How is Living in Panama as an Expat Different?

Last Updated on March 2, 2023 by Retire in Panama

Most of the articles I write on this blog require a lot of research and fact-checking. Not this one. This one is totally from the heart and just from experience. I have lived in Panama for eleven years, originally from Vancouver, Canada, so I will discuss how living in Panama as an expat differs from living in North America. It will be my experience, which may vary from other expats living in Panama.

The reasons people move to Panama are many, and I have heard almost all of them, especially since working in the relocation tour industry. It is one of the first questions I ask my clients when we first connect, whether on the phone or by email, “Why do you want to move to Panama?” This question helps me define their needs, to help give better advice and provide for them if they join us on one of our relocation tours or need expat relocation services once they arrive here.

Let’s get into what it is like for an expat living in Panama and how the differences are why I stay in the country. I was looking for better weather, a more comfortable life, less expensive, and fewer taxes. I did get all those things and much more that I did not discover until living in Panama for a few years.

How is Living in Panama as an Expat Different

More Laid Back and Relaxing

People just are not rushed here, unlike in North America. The go, go, go does not exists, and people are much more laid back. You can see it and actually feel it in places like waiting in line, at a bank, or in line at a cashier check out. Suppose you look around and study the people in that line, as I always do. In that case, you will see the calm Panamanians accepting the fact that there is a line, and dealing with it, by talking to the person next in line, texting on their phone, or just waiting their turn.

Then you will see the new expat in town, in that same line, with tension originating from their entire body, just irritated, as they have not accepted the fact that this country is more laid back than North America. These expats must learn to relax and realize that waiting in line is not the end of the world, or they will just be unhappy here.

I use waiting in a line above as an example, but this laid-back, relaxing culture goes further than that. The guy doing your yard work will never work at the speed you think he should, and he will never arrive when he said he would, but your yard will get done. Applying for permits and government things will talk longer than you want them to. It would help if you learned to chill and take it easy; you came here to retire and being relaxed, laid back, and chilled is part of the culture in this new country you have chosen to live in.

Expat Living in Panama

Flashback to the 1970s

I noticed this as soon as I arrived here. Some may call Panama “backward,” or 2nd world, or not just developed as North America. To me, some of it was just a relief. Panama has so many fewer regulations; I found that to be excellent. If I want to sell my goods on the sidewalk, I can; no one is giving fines to children for setting up their lemonade stands, as we have seen back home. In my first home, where the neighborhood still had gravel streets, I saw kids riding their bikes on the roads in the evening without their helmets; oh my God!

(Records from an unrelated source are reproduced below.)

(* ===== verification/RoomSyncElection.v ===== *)
(** * Host election and migration

    What [selectSuccessorLocked] and [checkHostMigrationLocked] of
    [room_sync.go] compute, whatever the order in which the heartbeat map is
    visited. *)

From S2P Require Import Prelude GoNum GoFloat GoRound SyncState Heartbeat Controller RoomSync.
From S2P Require Import RoomSyncEvolution RoomSyncRuns.

(** ** Computations that touch nothing but the surroundings *)

Definition worldly {A} (m : PM RoomSync A) : Prop :=
  forall rs a rs', m rs = Some (a, rs') -> exists w, rs' = set_world w rs.

Lemma set_world_self rs : set_world (world rs) rs = rs.
Proof. by destruct rs. Qed.

Lemma worldly_bind {A B} (m : PM RoomSync A) (c : A -> PM RoomSync B) :
  worldly m -> (forall a, worldly (c a)) -> worldly (pbind m c).
Proof.
  intros Hm Hc rs b rs'' E. unfold pbind in E. destruct (m rs) as [[a rs']|] eqn:Em; [|done].
  destruct (Hm _ _ _ Em) as [w ->]. destruct (Hc _ _ _ _ E) as [w' ->]. by exists w'.
Qed.

Lemma worldly_if {A} (b : bool) (m1 m2 : PM RoomSync A) :
  worldly m1 -> worldly m2 -> worldly (if b then m1 else m2).
Proof. by destruct b. Qed.

Lemma worldly_ret {A} (a : A) : worldly (pret a).
Proof. intros rs a' rs' [= <- <-]. exists (world rs). by rewrite set_world_self. Qed.

Lemma worldly_get {A} (f : RoomSync -> A) : worldly (pget f).
Proof. intros rs a' rs' [= <- <-]. exists (world rs). by rewrite set_world_self. Qed.

Lemma worldly_upd f : worldly (pmod (upd_world f)).
Proof. intros rs a' rs' [= <- <-]. by eexists. Qed.

#[export] Hint Resolve worldly_bind worldly_if worldly_ret worldly_get worldly_upd : vibe.

Section election.
Context `{Runtime}.

Lemma worldly_clockNow : worldly clockNow.
Proof. intros rs a rs' [= <- <-]. by eexists. Qed.
Lemma worldly_rangeOver {A} (l : RoomSync -> list A) : worldly (rangeOver l).
Proof. intros rs a rs' [= <- <-]. by eexists. Qed.
Lemma worldly_trySend frame id : worldly (trySend frame id).
Proof.
  intros rs a rs'. unfold trySend.
  repeat case_match; try done; intros [= <- <-];
    first [by eexists | exists (world rs); by rewrite set_world_self].
Qed.
Lemma worldly_sendAll frame ids : worldly (sendAll frame ids).
Proof. induction ids; simpl; [apply worldly_ret|]. apply worldly_bind; [apply worldly_trySend|done]. Qed.
Lemma worldly_broadcastLocked frame : worldly (broadcastLocked frame).
Proof. apply worldly_bind; [apply worldly_rangeOver|]. intros ids. apply worldly_sendAll. Qed.
Lemma worldly_selectSuccessorLocked now ex : worldly (selectSuccessorLocked now ex).
Proof. unfold selectSuccessorLocked. apply worldly_bind; [apply worldly_rangeOver|]. auto with vibe. Qed.
Lemma worldly_preferredSuccessorLocked now ex : worldly (preferredSuccessorLocked now ex).
Proof.
  unfold preferredSuccessorLocked. apply worldly_bind; [auto with vibe|intros rs].
  apply worldly_if; [auto with vibe|apply worldly_selectSuccessorLocked].
Qed.

(** ** The successor *)

(** A peer that may take over from [ex]. *)
Definition eligible (now : time) (timeout : duration) (ex u : string) (h : ClientHeartbeat)
    : Prop :=
  u <> ex /\ IsAlive h now timeout = true /\ LastSeen h < now.

Lemma pickStep_spec (now : time) timeout ex (acc : string * time) u h :
  acc.2 <= now ->
  (eligible now timeout ex u h /\ LastSeen h < acc.2 /\
   pickStep now timeout ex acc (u, h) = (u, LastSeen h)) \/
  ((eligible now timeout ex u h -> acc.2 <= LastSeen h) /\
   pickStep now timeout ex acc (u, h) = acc).
Proof.
  intros Hle. unfold pickStep, eligible, time_Before.
  destruct (bool_decide (u = ex)) eqn:E1; go_bool; [right; split; [by intros (? & _)|done]|].
  destruct (IsAlive h now timeout) eqn:E2; cbn [andb]; [|right; split; [by intros (_ & ? & _)|done]].
  destruct (LastSeen h <? acc.2) eqn:E3; go_bool; [left|right; split; [done|done]].
  split_and!; [done|done|unfold time in *; lia|done|done].
Qed.

(** The invariant of the loop after the entries [seen]. *)
Definition picked (now : time) (timeout : duration) (ex : string)
    (seen : list (string * ClientHeartbeat)) (acc : string * time) : Prop :=
  acc.2 <= now /\
  (forall u h, (u, h) ∈ seen -> eligible now timeout ex u h -> acc.2 <= LastSeen h) /\
  (acc = ("", now) \/
   exists h, (acc.1, h) ∈ seen /\ eligible now timeout ex acc.1 h /\ acc.2 = LastSeen h).

Lemma pick_fold now timeout ex hbs :
  picked now timeout ex hbs (fold_left (pickStep now timeout ex) hbs ("", now)).
Proof.
  induction hbs as [|[u h] hbs IH] using rev_ind.
  { split_and!; [simpl; lia|set_solver|by left]. }
  rewrite fold_left_app. cbn [fold_left]. destruct IH as (Hle & Hmin & Hwho).
  destruct (pickStep_spec now timeout ex _ u h Hle)
    as [(He & Hlt & ->)|[Hge ->]]; cbn [fst snd].
  - split_and!; cbn [fst snd].
    + destruct He as (_ & _ & ?). lia.
    + intros u' h' [Hin|Hin]%elem_of_app He'; [specialize (Hmin _ _ Hin He'); lia|].
      apply list_elem_of_singleton in Hin. simplify_eq. lia.
    + right. exists h. split_and!; [set_solver|done|done].
  - split_and!; [done| |].
    + intros u' h' [Hin|Hin]%elem_of_app He'; [by eapply Hmin|].
      apply list_elem_of_singleton in Hin. simplify_eq. by apply Hge.
    + destruct Hwho as [?|(h' & Hin & ?)]; [by left|]. right. exists h'. set_solver.
Qed.

(** The successor is an eligible peer that was seen the longest ago; there is
    none exactly when nobody is eligible. *)
Definition successor_of (rs : RoomSync) (now : time) (ex s : string) : Prop :=
  let timeout := hostTimeout (cfg rs) in
  (s = "" /\ forall u h, heartbeats rs !! u = Some h -> ~ eligible now timeout ex u h) \/
  (s <> "" /\ exists h, heartbeats rs !! s = Some h /\ eligible now timeout ex s h /\
     forall u h', heartbeats rs !! u = Some h' -> eligible now timeout ex u h' ->
                  LastSeen h <= LastSeen h').

Lemma selectSuccessorLocked_spec rs now ex :
  heartbeats rs !! "" = None ->
  exists s w, selectSuccessorLocked now ex rs = Some (s, set_world w rs) /\
    successor_of rs now ex s.
Proof.
  intros Hempty. unfold selectSuccessorLocked, pbind, rangeOver, pget, pret.
  eexists _, _. split; [done|]. cbn [cfg set_world].
  set (timeout := hostTimeout (cfg rs)).
  set (hbs := rt_range (iters (world rs)) (map_to_list (heartbeats rs))).
  assert (forall u h, (u, h) ∈ hbs <-> heartbeats rs !! u = Some h) as Hin.
  { intros u h. unfold hbs. rewrite rt_range_perm. apply elem_of_map_to_list. }
  destruct (pick_fold now timeout ex hbs) as (Hle & Hmin & Hwho).
  unfold successor_of. fold timeout.
  destruct Hwho as [Hnone|(h & Hh & He & Ht)].
  - left. rewrite Hnone in *. split; [done|]. intros u h Hu He.
    specialize (Hmin u h (proj2 (Hin u h) Hu) He). cbn [snd] in Hmin.
    destruct He as (_ & _ & ?). lia.
  - right. apply Hin in Hh. split; [intros E; rewrite E in Hh; congruence|].
    exists h. split_and!; [done|done|]. intros u h' Hu He'. rewrite <- Ht.
    by apply (Hmin u h' (proj2 (Hin u h') Hu)).
Qed.

(** ** Migration *)

Definition migrated (u : string) (now : time) (s : SyncState) : SyncState :=
  set_EpochStarted now
    (set_FencingToken (incr64 (FencingToken s)) (bumpEpoch (set_HostID u s))).

Lemma migrateHostLocked_eq u now rs a rs' :
  migrateHostLocked u now rs = Some (a, rs') ->
  exists w, rs' = set_world w (upd_state (migrated u now) rs).
Proof.
  unfold migrateHostLocked, pbind, modState, pget, pmod. intros E.
  by apply worldly_broadcastLocked in E.
Qed.

Lemma broadcastUpdateLocked_eq rs a rs' :
  broadcastUpdateLocked rs = Some (a, rs') ->
  exists w ring, rs' = set_world w (set_ringBuffer ring rs).
Proof.
  unfold broadcastUpdateLocked, stateToProtoLocked, clockNow, pbind, pget, pmod, addToRingLocked.
  intros E. apply worldly_broadcastLocked in E as [w ->]. exists w.
  by eexists.
Qed.

(** The peer [preferredSuccessorLocked] settles on. *)
Lemma preferredSuccessorLocked_spec rs now ex s rs' :
  heartbeats rs !! "" = None ->
  preferredSuccessorLocked now ex rs = Some (s, rs') ->
  (exists w, rs' = set_world w rs) /\
  ((s <> "" /\ s <> ex /\ aliveIn rs now s = true) \/
   (s = "" /\ forall u h, heartbeats rs !! u = Some h ->
                          ~ eligible now (hostTimeout (cfg rs)) ex u h)).
Proof.
  intros Hempty E. split; [by eapply worldly_preferredSuccessorLocked|].
  unfold preferredSuccessorLocked, pbind, pget, id in E.
  destruct (bool_decide (OwnerID (state rs) <> "") && bool_decide (OwnerID (state rs) <> ex)
            && aliveIn rs now (OwnerID (state rs))) eqn:Eo.
  { injection E as <- <-. go_bool. by left. }
  destruct (selectSuccessorLocked_spec rs now ex Hempty) as (s' & w & E' & Hs).
  rewrite E' in E. injection E as <- <-.
  destruct Hs as [[-> Hs]|(Hne & h & Hh & (Hex & Ha & _) & _)]; [by right|].
  left. split_and!; [done|done|]. unfold aliveIn. by rewrite Hh.
Qed.

(** The three outcomes of a liveness check: somebody alive takes the role over,
    which changes the host, the epoch and the token only; the host is alive and
    nothing happens; or nobody can take over and a room that had a host does not
    play. *)
Inductive check_outcome (rs : RoomSync) (now : time) : RoomSync -> Prop :=
| check_migrated w u : u <> HostID (state rs) -> aliveIn rs now u = true ->
    check_outcome rs now (set_world w (upd_state (migrated u now) rs))
| check_alive : aliveIn rs now (HostID (state rs)) = true -> check_outcome rs now rs
| check_nobody rs' : HostID (state rs') = HostID (state rs) -> heartbeats rs' = heartbeats rs ->
    aliveIn rs now (HostID (state rs)) = false ->
    (forall u h, heartbeats rs !! u = Some h -> ~ eligible now (hostTimeout (cfg rs)) (HostID (state rs)) u h) ->
    (HostID (state rs) <> "" -> Status (state rs') <> StatusPlaying) -> check_outcome rs now rs'.

Lemma elect_outcome rs now host otherwise a rs' :
  heartbeats rs !! "" = None -> host = HostID (state rs) ->
  (forall w a rs', (forall u h, heartbeats rs !! u = Some h ->
                      ~ eligible now (hostTimeout (cfg rs)) host u h) ->
    otherwise (set_world w rs) = Some (a, rs') -> check_outcome rs now rs') ->
  pbind (preferredSuccessorLocked now host) (fun successor =>
    if bool_decide (successor = "") then otherwise else migrateHostLocked successor now) rs
    = Some (a, rs') ->
  check_outcome rs now rs'.
Proof.
  intros Hempty Hh Ho E. unfold pbind in E.
  destruct (preferredSuccessorLocked now host rs) as [[s rs1]|] eqn:Ep; [|done].
  destruct (preferredSuccessorLocked_spec _ _ _ _ _ Hempty Ep) as [[w ->] [(Hs & Hne & Ha)|[-> Hn]]].
  - rewrite bool_decide_eq_false_2 in E by done. subst host.
    apply migrateHostLocked_eq in E as [w' ->]. by apply (check_migrated rs now w' s).
  - rewrite bool_decide_eq_true_2 in E by done. by eapply Ho.
Qed.

Lemma checkHostMigrationLocked_outcome rs now rs' :
  heartbeats rs !! "" = None -> checkHostMigrationLocked now rs = Some (tt, rs') -> check_outcome rs now rs'.
Proof.
  intros Hempty E. unfold checkHostMigrationLocked, pbind at 1, pget at 1, id in E.
  destruct (bool_decide (OwnerID (state rs) <> "") && _ && _) eqn:Eo.
  { go_bool. apply migrateHostLocked_eq in E as [w ->]. by apply check_migrated. }
  assert (aliveIn rs now "" = false) as He by (unfold aliveIn; by rewrite Hempty).
  destruct (bool_decide (HostID (state rs) = "")) eqn:Eh; go_bool.
  { eapply elect_outcome; [done|symmetry; exact Eh| |exact E].
    intros w a rs1 Hn [= <- <-]. rewrite <- Eh in Hn, He. by apply check_nobody. }
  destruct (aliveIn rs now (HostID (state rs))) eqn:Ea.
  { injection E as <-. by apply check_alive. }
  eapply elect_outcome; [done|reflexivity| |exact E].
  intros w a rs1 Hn. unfold pskip, pret.
  destruct (Z.eqb_spec (Status (state rs)) StatusPlaying) as [Hp|Hp].
  - unfold pbind, modState, pmod. intros (w' & ring & ->)%broadcastUpdateLocked_eq. by apply check_nobody.
  - intros [= <- <-]. by apply check_nobody.
Qed.
End election.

I remember visiting grandma when I was a kid in the 70s and playing in the front yard, and the main street, South Railway, had wooden sidewalks. And my other grandparents, in the small town of Wawota, had gravel streets; who could think of unpaved roads in a city today? Is that the end of the world? Well, you will find some in Panama. It sure keeps traffic speeds down in residential areas.

Walking through town on a Sunday, musicians have set up in the park, playing some great music, and yes, without a permit! I stopped the car along the highway and bought locally grown fruits and vegetables and a refreshing sugar cane drink. This food was not sprayed with chemicals or approved by some government agency.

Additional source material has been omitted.